The use of these functions is illustrated in this simple example:

```{r}
analyze <- function(x, features) {
  
  # normalize whatever we were passed (e.g. a dplyr tbl) into a DataFrame
  df <- spark_dataframe(x)
  
  # get the underlying connection so we can create new objects
  sc <- spark_connection(df)
  
  # create an object to do the analysis and call its `analyze` and `summary`
  # methods (note that the df and features are passed to the analyze function)
  summary <- sc %>%  
    invoke_new("com.example.tools.Analyzer") %>% 
      invoke("analyze", df, features) %>% 
      invoke("summary")

  # return the results
  summary
}
```

The first argument is an object that can be accessed using the Spark DataFrame API (this might be an actual reference to a DataFrame or could rather be a dplyr `tbl` which has a DataFrame reference inside it). 

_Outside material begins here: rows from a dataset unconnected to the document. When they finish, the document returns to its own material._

Lemma rwp_bind_upd_rreq R `{!PreOrder R, !Finer hushed R} {B} (k : unit → M world B) w a p bs r f Q :
  world_ok w → carries_rreq w a p bs r → rreq_ok (f r) → rq_type (f r) = rq_type r →
  (∀ w', world_ok w' → w' = set_w_pkts (<[a := with_rreq (f r) bs p]> (w_pkts w)) w →
    carries_rreq w' a (with_rreq (f r) bs p) (bytes_of_rreq (f r) ++ drop 24 bs) (f r) →
    rwp R (k tt) Q w') →
  rwp R (upd_rreq_msg a f ≫= k) Q w.
Proof.
  intros Hw (Ha & Hp & Hr & Ht) Hf Hft Hk. pose proof (world_pkt_ok _ _ _ Hw Ha) as Hpk.
  pose proof (rreq_of_bytes_length _ _ Hr) as Hlen.
  assert (world_ok (set_w_pkts (<[a := with_rreq (f r) bs p]> (w_pkts w)) w)) as Hw'.
  { apply insert_pkt_ok; [done|by eapply pkt_below|by apply rreq_payload_ok]. }
  eapply (rwp_bind_step _ _ _ _ _ tt); [|exact Hw'|apply Finer0, pkts_hushed|].
  - unfold upd_rreq_msg, mbind, M_bind. erewrite payload_eq, update_rreq_eq by done. simpl.
    by erewrite upd_pkt_eq.
  - apply Hk; [done|done|]. split_and!; [apply lookup_insert_eq|done|by apply rreq_of_bytes_of|congruence].
Qed.

Lemma rwp_bind_upd_rrep R `{!PreOrder R, !Finer hushed R} {B} (k : unit → M world B) w a p bs r f Q :
  world_ok w → carries_rrep w a p bs r → rrep_ok (f r) → rp_type (f r) = rp_type r →
  (∀ w', world_ok w' → w' = set_w_pkts (<[a := with_rrep (f r) bs p]> (w_pkts w)) w →
    carries_rrep w' a (with_rrep (f r) bs p) (bytes_of_rrep (f r) ++ drop 20 bs) (f r) →
    rwp R (k tt) Q w') →
  rwp R (upd_rrep_msg a f ≫= k) Q w.
Proof.
  intros Hw (Ha & Hp & Hr & Ht) Hf Hft Hk. pose proof (world_pkt_ok _ _ _ Hw Ha) as Hpk.
  pose proof (rrep_of_bytes_length _ _ Hr) as Hlen.
  assert (world_ok (set_w_pkts (<[a := with_rrep (f r) bs p]> (w_pkts w)) w)) as Hw'.
  { apply insert_pkt_ok; [done|by eapply pkt_below|by apply rrep_payload_ok]. }
  eapply (rwp_bind_step _ _ _ _ _ tt); [|exact Hw'|apply Finer0, pkts_hushed|].
  - unfold upd_rrep_msg, mbind, M_bind. erewrite payload_eq, update_rrep_eq by done. simpl.
    by erewrite upd_pkt_eq.
  - apply Hk; [done|done|]. split_and!; [apply lookup_insert_eq|done|by apply rrep_of_bytes_of|congruence].
Qed.

(** *** Messages built by the daemon *)

Lemma build_rreq_ok flags hop id dst seq orig oseq p :
  pkt_ok p → is_u8 hop → pkt_ok (aodv_pkt_build_rreq flags hop id dst seq orig oseq p).
Proof.
  intros [_ _ _ H4 H5] Hhop. unfold aodv_pkt_build_rreq.
  split; cbn [set_pk_payload set_pk_payload_len pk_payload pk_payload_len pk_address pk_ttl]; try done.
  intros bs' Hbs'. apply (inj Some) in Hbs' as <-. split; [|done]. apply bytes_of_rreq_ok.
  split; simpl; try done; [by apply Z.mod_pos_bound|]. repeat constructor; apply htonl_range.
Qed.

Lemma build_rrep_ok flags prefix hop dst seq orig lifetime p :
  pkt_ok p → is_u8 hop → pkt_ok (aodv_pkt_build_rrep flags prefix hop dst seq orig lifetime p).
Proof.
  intros [_ _ _ H4 H5] Hhop. unfold aodv_pkt_build_rrep.
  split; cbn [set_pk_payload set_pk_payload_len pk_payload pk_payload_len pk_address pk_ttl]; try done.
  intros bs' Hbs'. apply (inj Some) in Hbs' as <-. split; [|done]. apply bytes_of_rrep_ok.
  split; simpl; try done; [by apply Z.mod_pos_bound..|]. repeat constructor; apply htonl_range.
Qed.

Lemma set_address_ok a p : pkt_ok p → pkt_ok (aodv_pkt_set_address a p).
Proof. intros []. split; simpl; try done. apply htonl_range. Qed.
Lemma set_ttl_ok t p : pkt_ok p → pkt_ok (aodv_pkt_set_ttl t p).
Proof. intros []. split; simpl; try done. apply u8_range. Qed.
Lemma decrease_ttl_ok p : pkt_ok p → pkt_ok (aodv_pkt_decrease_ttl p).
Proof. intros []. split; simpl; try done. apply u8_range. Qed.

(** *** The global counters *)

Lemma upd_data_ok w d : world_ok w → data_ok d → world_ok (set_w_data d w).
Proof. by intros [] ?. Qed.

Lemma seq_num_ok d : data_ok d → data_ok (set_md_seq_num (u32 (md_seq_num d + 1)) d).
Proof. intros []. split; try done. apply u32_range. Qed.
Lemma rreq_id_ok d : data_ok d → data_ok (set_md_rreq_id (u32 (md_rreq_id d + 1)) d).
Proof. intros []. split; try done. apply u32_range. Qed.
Lemma num_rreq_sent_ok d x : is_u32 x → data_ok d → data_ok (set_md_num_rreq_sent x d).
Proof. by intros ? []. Qed.

(** A change of the counters only. *)
Definition same_identity (d d' : msh_data_t) : Prop :=
  md_ip_addr d' = md_ip_addr d ∧ md_broadcast_addr d' = md_broadcast_addr d ∧ md_end d' = md_end d ∧
  md_net_iface d' = md_net_iface d.

Lemma rwp_bind_upd_data R `{!PreOrder R, !Finer stable R} {B} (k : unit → M world B) w f Q :
  world_ok w → data_ok (f (w_data w)) → same_identity (w_data w) (f (w_data w)) →
  (world_ok (set_w_data (f (w_data w)) w) → rwp R (k tt) Q (set_w_data (f (w_data w)) w)) →
  rwp R (upd_data f ≫= k) Q w.
Proof.
  intros Hw Hd (H1 & H2 & H3 & H4) Hk. pose proof (upd_data_ok _ _ Hw Hd) as Hw'.
  eapply rwp_bind_step; [apply _|done|done| |by apply Hk]. apply Finer0.
  split; [split; try done|done..]. by apply (in_kernel_silent _ _ []); [..|rewrite app_nil_r|].
Qed.

(** ** Route discovery *)

(** The fields a RREQ takes from the route it replaces. *)
Definition known_hops (w : world) (invalid_route : option addr) : Z :=
  from_option (λ a, from_option rt_hop_count 0 (w_routes w !! a)) 0 invalid_route.
Definition known_seq (w : world) (invalid_route : option addr) : Z :=
  from_option (λ a, from_option rt_dest_seq_num 0 (w_routes w !! a)) 0 invalid_route.

(** The RREQ that [aodv_find_route] sends. *)
Definition discovery_rreq (w : world) (dest : Z) (invalid_route : option addr) : aodv_rreq :=
  AodvRreq AODV_RREQ 0
    (Z.lor RREQ_GRATUITOUS_RREP_FLAG (if invalid_route then 0 else RREQ_UNKNOWN_SEQ_NUM_FLAG) mod 32)
    0 (known_hops w invalid_route)
    (htonl (u32 (md_rreq_id (w_data w) + 1))) (htonl dest) (htonl (known_seq w invalid_route))
    (htonl (md_ip_addr (w_data w))) (htonl (u32 (md_seq_num (w_data w) + 1))).

Definition discovery_event (numbytes : Z) (w : world) (dest : Z) (invalid_route : option addr) (tries : Z) : event :=
  EvSend numbytes (htonl (md_broadcast_addr (w_data w))) (htons AODV_UDP_PORT)
    (u8 (expanding_ring_search_ttl (known_hops w invalid_route) tries))
    (Some (bytes_of_rreq (discovery_rreq w dest invalid_route))).

(** The counters after a discovery. *)
Definition bumped (d : msh_data_t) : msh_data_t :=
  MshData (md_end d) (md_net_iface d) (md_ip_addr d) (md_broadcast_addr d)
    (u32 (md_seq_num d + 1)) (u32 (md_rreq_id d + 1)) (u32 (md_num_rreq_sent d + 1)).

Record discovered (dest : Z) (invalid_route : option addr) (tries : Z) (w w' : world) : Prop := {
  di_pkts : w_pkts w' = w_pkts w;
  di_data : w_data w' = bumped (w_data w);
  di_trace : ∃ k, w_trace w' = w_trace w ++ [discovery_event (env_sendto k) w dest invalid_route tries];
  di_routes : w_routes w' = w_routes w;
  di_table : w_table w' = w_table w;
  di_packets : w_packets w' = w_packets w;
  di_rreqs : if tries =? 0
    then w_rreqs w' = <[w_brk w := RreqFifo (u32 (md_rreq_id (w_data w) + 1)) dest 0]> (w_rreqs w) ∧
         w_rreq_queue w' = w_brk w :: w_rreq_queue w
    else w_rreqs w' = w_rreqs w ∧ w_rreq_queue w' = w_rreq_queue w ∧ w_alarms w' = w_alarms w }.

(** The own RREQ is remembered at the first try only. *)
Lemma remember_own_spec w rreq_id dest tries :
  world_ok w → is_u32 rreq_id → is_u32 dest →
  rwp stable (when (tries =? 0) (rreq_fifo_push_owned rreq_id dest (s8 tries))) (λ _ w',
    w_pkts w' = w_pkts w ∧ w_data w' = w_data w ∧ w_trace w' = w_trace w ∧
    w_routes w' = w_routes w ∧ w_table w' = w_table w ∧ w_packets w' = w_packets w ∧
    if tries =? 0
    then w_rreqs w' = <[w_brk w := RreqFifo rreq_id dest 0]> (w_rreqs w) ∧
         w_rreq_queue w' = w_brk w :: w_rreq_queue w
    else w_rreqs w' = w_rreqs w ∧ w_rreq_queue w' = w_rreq_queue w ∧ w_alarms w' = w_alarms w) w.
Proof.
  intros Hw Hi Hd. destruct (Z.eqb_spec tries 0) as [->|_]; simpl; [|by rwp_return].
  eapply rwp_mono; [by apply (rreq_fifo_push_owned_spec w rreq_id dest 0)|].
  by intros [] w' _ _ [].
Qed.

Lemma inv_route_get w inv (f : msh_route → Z) (g : addr → M world Z) :
  (∀ a r, w_routes w !! a = Some r → g a w = Ok (f r) w) →
  (∀ a, inv = Some a → is_Some (w_routes w !! a)) →
  match inv with Some r => g r | None => mret 0 end w =
    Ok (from_option (λ a, from_option f 0 (w_routes w !! a)) 0 inv) w.
Proof.
  intros Hg Hinv. destruct inv as [a|]; [|done]. destruct (Hinv a eq_refl) as [r Hr].
  simpl. rewrite Hr. by apply Hg.
Qed.

Lemma known_hops_u8 w inv : world_ok w → is_u8 (known_hops w inv).
Proof.
  intros Hw. unfold known_hops. destruct inv as [a|]; [|done]. simpl.
  destruct (w_routes w !! a) as [r|] eqn:Hr; [|done]. by apply (world_route_ok w a r).
Qed.

Lemma aodv_find_route_spec w dest inv tries :
  world_ok w → is_u32 dest → 0 ≤ tries ≤ RREQ_RETRIES →
  (∀ a, inv = Some a → is_Some (w_routes w !! a)) →
  rwp stable (aodv_find_route dest inv tries) (λ _, discovered dest inv tries w) w.
Proof.
  intros Hw Hdest Ht Hinv. unfold RREQ_RETRIES in Ht. unfold aodv_find_route.
  eapply rwp_bind_upd_data; [apply _..|done|apply seq_num_ok, Hw|done|]. intros Hw1.
  eapply rwp_bind_upd_data; [apply _..|done|apply rreq_id_ok, Hw1|done|]. intros Hw2.
  rwp_read by reflexivity.
  rwp_state w2. set (id := md_rreq_id (w_data w2)).
  assert (is_u32 id) as Hid by apply u32_range.
  rwp_then remember_own_spec; [done..|].
  intros [] w3 Hw3 Hst3 (Hp3 & Hd3 & Ht3 & Hr3 & Htb3 & Hpk3 & Hrq3).
  rewrite (s8_id tries) by (unfold is_s8; lia).
  apply rwp_bind_alloc_pkt; [apply _..|done|]. intros Hw4. set (w4 := with_new_pkt w3) in *.
  assert (∀ a, inv = Some a → is_Some (w_routes w4 !! a)) as Hinv4
    by (simpl; intros; rewrite Hr3; by apply Hinv).
  rwp_read by (eapply (inv_route_get _ _ rt_hop_count); [intros; by apply get_eq|done]).
  rwp_read by (eapply (inv_route_get _ _ rt_dest_seq_num); [intros; by apply get_eq|done]).
  replace (from_option _ 0 inv) with (known_hops w inv) by (unfold known_hops; simpl; by rewrite Hr3).
  match goal with |- context [from_option ?f 0 inv] =>
    replace (from_option f 0 inv) with (known_seq w inv) by (unfold known_seq; simpl; by rewrite Hr3)
  end.
  eapply rwp_bind_upd_pkt; [apply _..|done|apply lookup_insert_eq|by apply set_ttl_ok, fresh_pkt_ok|].
  intros Hw5. rwp_state w5.
  rwp_read by reflexivity. rwp_read by reflexivity.
  eapply rwp_bind_upd_pkt; [apply _..|done|apply lookup_insert_eq| |].
  { apply build_rreq_ok; [by apply set_ttl_ok, fresh_pkt_ok|by apply known_hops_u8]. }
  intros Hw6. rwp_state w6. rwp_read by reflexivity.
  eapply rwp_bind_upd_pkt; [apply _..|done|apply lookup_insert_eq| |].
  { apply set_address_ok, build_rreq_ok; [by apply set_ttl_ok, fresh_pkt_ok|by apply known_hops_u8]. }
  intros Hw7. rwp_state w7.
  eapply rwp_bind_upd_data; [apply _..|done|apply num_rreq_sent_ok; [apply u32_range|apply Hw7]|done|].
  intros Hw8. rwp_state w8.
  rwp_then aodv_pkt_send_spec; [done|apply lookup_insert_eq|done|by apply whole_built_rreq|]. intros n w9 Hw9 Hst9 Hs9.
  rwp_last aodv_pkt_destroy_spec; [done|rewrite (sp_pkts _ _ _ _ Hs9); apply lookup_insert_eq|].
  intros [] w10 Hw10 _ ->. destruct Hs9 as [H1 H2 H3 H4 H5 (H6 & H7 & H8 & H9)].
  split; cbn [set_w_pkts w_pkts w_data w_trace w_routes w_table w_packets w_rreqs w_rreq_queue w_alarms].
  - rewrite H1. unfold w8, w7, w6, w5, w4. simpl. rewrite !delete_insert_eq, delete_id; [done|].
    by apply brk_free_pkt.
  - rewrite H3. simpl. by rewrite Hd3.
  - destruct H2 as [k ->]. exists k. simpl. rewrite Ht3. unfold discovery_event, discovery_rreq. by rewrite Hd3.
  - by rewrite H6.
  - by rewrite H7.
  - by rewrite H8.
  - rewrite H4, H5, H9. exact Hrq3.
Qed.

After using the `spark_dataframe` function to normalize the reference, we extract the underlying Spark connection associated with the data frame using the `spark_connection` function. Finally, we create a new `Analyzer` object, call it's `analyze` method with the DataFrame and list of features, and then call the `summary` method on the results of the analysis.

Accepting a `spark_jobj` or `spark_dataframe` as the first argument of a function makes it very easy to incorporate into magrittr pipelines so this pattern is highly recommended when possible.

## Dependencies

When creating R packages which implement interfaces to Spark you may need to include additional dependencies. Your dependencies might be a set of [Spark Packages](https://spark-packages.org/) or might be a custom JAR file. In either case, you'll need a way to specify that these dependencies should be included during the initialization of a Spark session. A Spark dependency is defined using the `spark_dependency` function:

| Function | Description  |
|----------------------------|---------------------------------------------|
| spark_dependency | Define a Spark dependency consisting of JAR files and Spark packages |

Your extension package can specify it's dependencies by implementing a function named `spark_dependencies` within the package (this function should *not* be publicly exported). For example, let's say you were creating an extension package named **sparkds** that needs to include a custom JAR as well as the Redshift and Apache Avro packages:

```{r}
spark_dependencies <- function(spark_version, scala_version, ...) {
  spark_dependency(
    jars = c(
      system.file(sprintf("java/sparkds_%s_%s.jar", spark_version, scala_version), 
                  package = "sparkds")
    ),
    packages = c(
      sprintf("com.databricks:spark-redshift_%s:0.6.0", scala_version),
      sprintf("com.databricks:spark-avro_%s:2.0.1", scala_version)
    )
  )
}

.onLoad <- function(libname, pkgname) {
  sparkapi::register_extension(pkgname)
}
```

The `spark_version` argument is provided so that a package can support multiple Spark versions for it's JARs. Note that the argument will include just the major and minor versions (e.g. `1.6` or `2.0`) and will not include the patch level (as JARs built for a given major/minor version are expected to work for all patch levels).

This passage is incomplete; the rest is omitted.